KESETIAAN DALAM KEKRISTENAN – Oleh Ps. Jeff Minandar (Ibadah Raya 2 – Minggu, 10 November 2024)

1Timotius 4:12

Seseorang yang dewasa dalam Kristus harus menjadi dampak (Ing.: “impact”). Dari kata asing ini kita bisa mendapat singkatan: I.M.P.A.C.T. Intimacy, Maturity, Persistence, Action, Character, Transformation. Jika diterjemahkan bebas: Keintiman, Kematangan, Ketekunan, Perbuatan, Karakter, Perubahan. Saya menyebut hal-hal ini: bahan dasar, sesuatu yang membentuk hal lain. Dalam hal ini membentuk seorang Kristen yang dewasa. Ketika bahan dasar ini menjadi nyata dalam hidup kita, pasti kita akan memberikan dampak dalam banyak area hidup kita. Bayangkan jika semuanya kita miliki? Kita akan memiliki hidup yang berpengaruh. Menariknya semua hal yang disebutkan di atas itu butuh unsur kesetiaan di dalamnya.

Apakah kita harus setia? Memang semua kita diciptakan berbeda. Kita semua dilatih untuk membandingkan diri kita dengan “standar.” Standar itu ada untuk menunjukkan suatu perbedaan atau kesamaan.  Sebagai orang Kristen standar kita adalah firman Tuhan. Dalam Galatia 5:22-23 disebutkan mengenai buah Roh yang dihasilkan orang-orang yang hidup oleh Roh. Ayat 16. Sangat menarik bahwa “kesetiaan” menjadi standar itu. Kita menjadi manusia rohani jika menghasilkan/menunjukkan kesetiaan. Saya rasa saya akan membahas mengenai kesetiaan yang membentuk keintiman untuk kali ini, semoga ada kesempatan lain untuk membahas sisanya.

Keintiman terkait dengan seseorang yang dapat kita lihat dan sentuh.
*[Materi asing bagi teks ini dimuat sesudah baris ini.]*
Lemma sequenced_flights p protected flights l :
  sequenced p protected flights l → erase <$> (ae_flight <$> l) ≡ₚ erase <$> ((ae_flight <$> protected) ++ flights).
Proof.
  intros [_ _ H1 H2]. rewrite (entries_split l) at 1. rewrite !fmap_app. apply Permutation_app; [|done].
  rewrite !erased_flights. by apply fmap_Permutation.
Qed.

Lemma protected_entries_erase l l' :
  erase_entry <$> l = erase_entry <$> l' →
  erase_entry <$> protected_entries l = erase_entry <$> protected_entries l'.
Proof.
  assert (H : ∀ l, protected_entries (erase_entry <$> l) = erase_entry <$> protected_entries l)
    by (intros; apply filter_fmap).
  intros E. by rewrite <-(H l), E, H.
Qed.

Lemma movable_entries_erase l l' :
  erase_entry <$> l = erase_entry <$> l' →
  erase_entry <$> movable_entries l = erase_entry <$> movable_entries l'.
Proof.
  assert (H : ∀ l, movable_entries (erase_entry <$> l) = erase_entry <$> movable_entries l)
    by (intros; apply filter_fmap).
  intros E. by rewrite <-(H l), E, H.
Qed.

Lemma sequenced_erase p protected flights l l' :
  erase_entry <$> l = erase_entry <$> l' → sequenced p protected flights l → sequenced p protected flights l'.
Proof.
  intros E [H1 H2 H3 H4]. split.
  - apply separated_erase. rewrite <-E. by apply separated_erase.
  - apply placed_erase. rewrite <-E. by apply placed_erase.
  - by rewrite <-(protected_entries_erase _ _ E).
  - by rewrite erased_flights, <-(movable_entries_erase _ _ E), <-erased_flights.
Qed.

Lemma sequenced_perm p protected flights flights' l :
  erase <$> flights ≡ₚ erase <$> flights' → sequenced p protected flights l → sequenced p protected flights' l.
Proof. intros E [H1 H2 H3 H4]. split; [done..|]. by rewrite H4. Qed.

(** ** Exchanging neighbouring automatic flights *)

Section movable_order.
Context (p : preparedPolicy) (protected : list allocatedEntry).
Hypothesis Hwf : grid_wf p.
Hypothesis Hcont : po_ContinuousSpacing p = true.
Hypothesis Hsep : separated p protected.
Hypothesis Hprot : Forall (λ e, movable_entry e = false) protected.

Lemma protected_placed : Forall (placed_ok p) protected.
Proof using Hprot.
  rewrite Forall_forall in Hprot |- *. intros e He Hm. by rewrite (Hprot e He) in Hm.
Qed.

(** No worse than the sequence the optimisation starts from. *)
Definition no_worse (best0 best : list allocatedEntry) : Prop :=
  sequenceDelay best ≤ sequenceDelay best0 ∧ starInversions best ≤ starInversions best0.

Record sweep_ok (ordered0 : list preparedFlight) (best0 : list allocatedEntry) (s : sweep_state) : Prop := {
  so_best : sequenced p protected ordered0 (sw_best s);
  so_ordered : erase <$> sw_ordered s ≡ₚ erase <$> ordered0;
  so_delay : sw_delay s = sequenceDelay (sw_best s);
  so_no_worse : no_worse best0 (sw_best s)
}.


Lemma trial_sequenced ordered0 swapped candidate :
  erase <$> swapped ≡ₚ erase <$> ordered0 → allocateMovableFlights p protected swapped = Ok candidate →
  sequenced p protected ordered0 candidate.
Proof using All.
  intros Hperm E. apply (sequenced_perm p protected swapped); [done|].
  apply allocation_sequenced; [done|]. by apply allocate_facts; [..|apply protected_placed|].
Qed.

Lemma note_pair_insert ordered i left_ right_ :
  ordered !! i = Some left_ → ordered !! S i = Some right_ →
  erase <$> <[S i := noteOperation order_kind left_]> (<[i := noteOperation order_kind right_]>
    (<[S i := left_]> (<[i := right_]> ordered))) ≡ₚ erase <$> ordered.
Proof using Type.
  intros Hl Hr. rewrite !list_fmap_insert, !erase_note, <-!list_fmap_insert.
  apply fmap_Permutation. rewrite (list_insert_insert_ne _ i (S i)), list_insert_insert_eq by lia.
  rewrite list_insert_insert_eq. by apply swap_perm.
Qed.

Lemma order_trial_ok ordered0 best0 s i r :
  sweep_ok ordered0 best0 s → order_trial p protected s i = Ok r →
  match r with
  | inl s' => sweep_ok ordered0 best0 s' ∧ length (sw_ordered s') = length (sw_ordered s)
  | inr best => best = sw_best s
  end.
Proof using All.
  intros Hs E. unfold order_trial in E.
  destruct (sw_ordered s !! i) as [left_|] eqn:Hl; [|done].
  destruct (sw_ordered s !! S i) as [right_|] eqn:Hr; [|done].
  destruct (_ || _ || _); [by injection E as <-|]. destruct (_ =? 32); [by injection E as <-|]. cbn [sw_ordered sw_best sw_delay sw_trials sw_changed] in E.
  pose proof (so_ordered _ _ _ Hs) as Hord. set (swapped := <[S i := left_]> (<[i := right_]> (sw_ordered s))) in *.
  assert (Hsw : erase <$> swapped ≡ₚ erase <$> ordered0)
    by (rewrite <-Hord; by apply fmap_Permutation, swap_perm).
  assert (Hkeep : sweep_ok ordered0 best0 (mk_sweep (sw_ordered s) (sw_best s) (sw_delay s) (sw_trials s + 1) (sw_changed s)))
    by (destruct Hs; by split).
  destruct (allocateMovableFlights p protected swapped) as [candidate| | |] eqn:Ea; try done.
  2: { by injection E as <-. }
  destruct (accepts_trial _ _ _) eqn:Eacc; injection E as <-; [|done].
  pose proof (erase_entry_note_pairs left_ right_ candidate) as Hnote.
  unfold accepts_trial, reducesSTARInversions in Eacc. rewrite (so_delay _ _ _ Hs) in Eacc. destruct (so_no_worse _ _ _ Hs).
  split; [split; cbn [sw_ordered sw_best sw_delay]|].
  - eapply sequenced_erase; [symmetry; exact Hnote|]. by eapply trial_sequenced.
  - rewrite <-Hord. by apply note_pair_insert.
  - apply erase_transfer; [apply sequenceDelay_erase|done].
  - unfold no_worse. rewrite (erase_transfer sequenceDelay _ _ sequenceDelay_erase Hnote),
      (erase_transfer starInversions _ _ starInversions_erase Hnote).
    apply andb_true_iff in Eacc as [[H1 H2]%andb_true_iff _]. apply orb_true_iff in H2 as [H2|[H2 _]%andb_true_iff]; zbool; lia.
  - cbn [sw_ordered]. unfold swapped. by rewrite !length_insert.
Qed.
Saya akan mencoba mengelompokkan orang-orang yang intim dengan kita dalam tahap perkembangan manusia:

– Dari 0-5 tahun – Orang tua (ayah, ibu, atau keduanya).
– Dari 6-15 tahun – Teman-teman (di sekolah, gereja, atau tetangga kita).
– Dari 16-22 tahun – “Teman-teman” (pacar, sahabat).
– Dari 23-70 tahun – Pasangan (suami, istri, rekan kerja atau pelayanan). Jika suatu pasangan memiliki anak (fisik, spiritual, atau melalui adopsi), maka anak tersebut menjadi orang-orang yang intim dengan pasangan itu.

Keintiman kita dengan orang lain akan berakhir. Karena kita menyadari bahwa kita tidak bisa mempertahankan mereka selamanya karena waktu. Keintiman juga akan berakhir saat seseorang memilih menjadi tidak setia. Hal ini tentu akan sangat menghancurkan hati kita, tetapi kita belajar untuk setia, supaya kita bisa memelihara keintiman dengan orang lain. Namun demikian ada seseorang yang benar-benar signifikan, dan kita tidak akan pernah kehilangan-Nya.

Tuhan berkata bahwa “Sekalipun seorang ibu melupakan anak yang disusuinya, Aku tidak akan melupakan engkau!” (Yesaya 49:15). Saya mengalami perundungan saat di sekolah dasar dan menengah, namun saya tahu Tuhan adalah teman saya yang tidak pernah mengecewakan. Yesus berkata saya adalah sahabat-Nya karena Dia menyerahkan nyawa-Nya untuk saya, Dia percaya bahwa saya dapat melakukan segala sesuatu yang Dia perintahkan, dan Dia mengungkapkan tentang rencana Tuhan yang membuat hidup saya menjadi bermakna (Yohanes 15:13-15). Ingat DIA setia, bahkan saat manusia tidak setia. 2Timotius 2:13.

Tuhan adalah Bapa bagi anak yatim dan pembela para janda (Mazmur 68:5), kita tidak pernah berjalan sendirian. Lalu yang terakhir tapi tidak kalah penting, ketika kita membawa hati yang hancur kepada-Nya, itulah korban kita bagi Tuhan, dan Dia tidak akan menolak hati yang hancur (Mazmur 51:17).

Allah terlebih dahulu menunjukkan kesetiaanNYA. Sekarang kita juga perlu menjadi setia, bagi Tuhan, juga bagi sesama. Kita hanya akan mempertahankan keintiman yang membawa dampak, saat kita menunjukkan kesetiaan.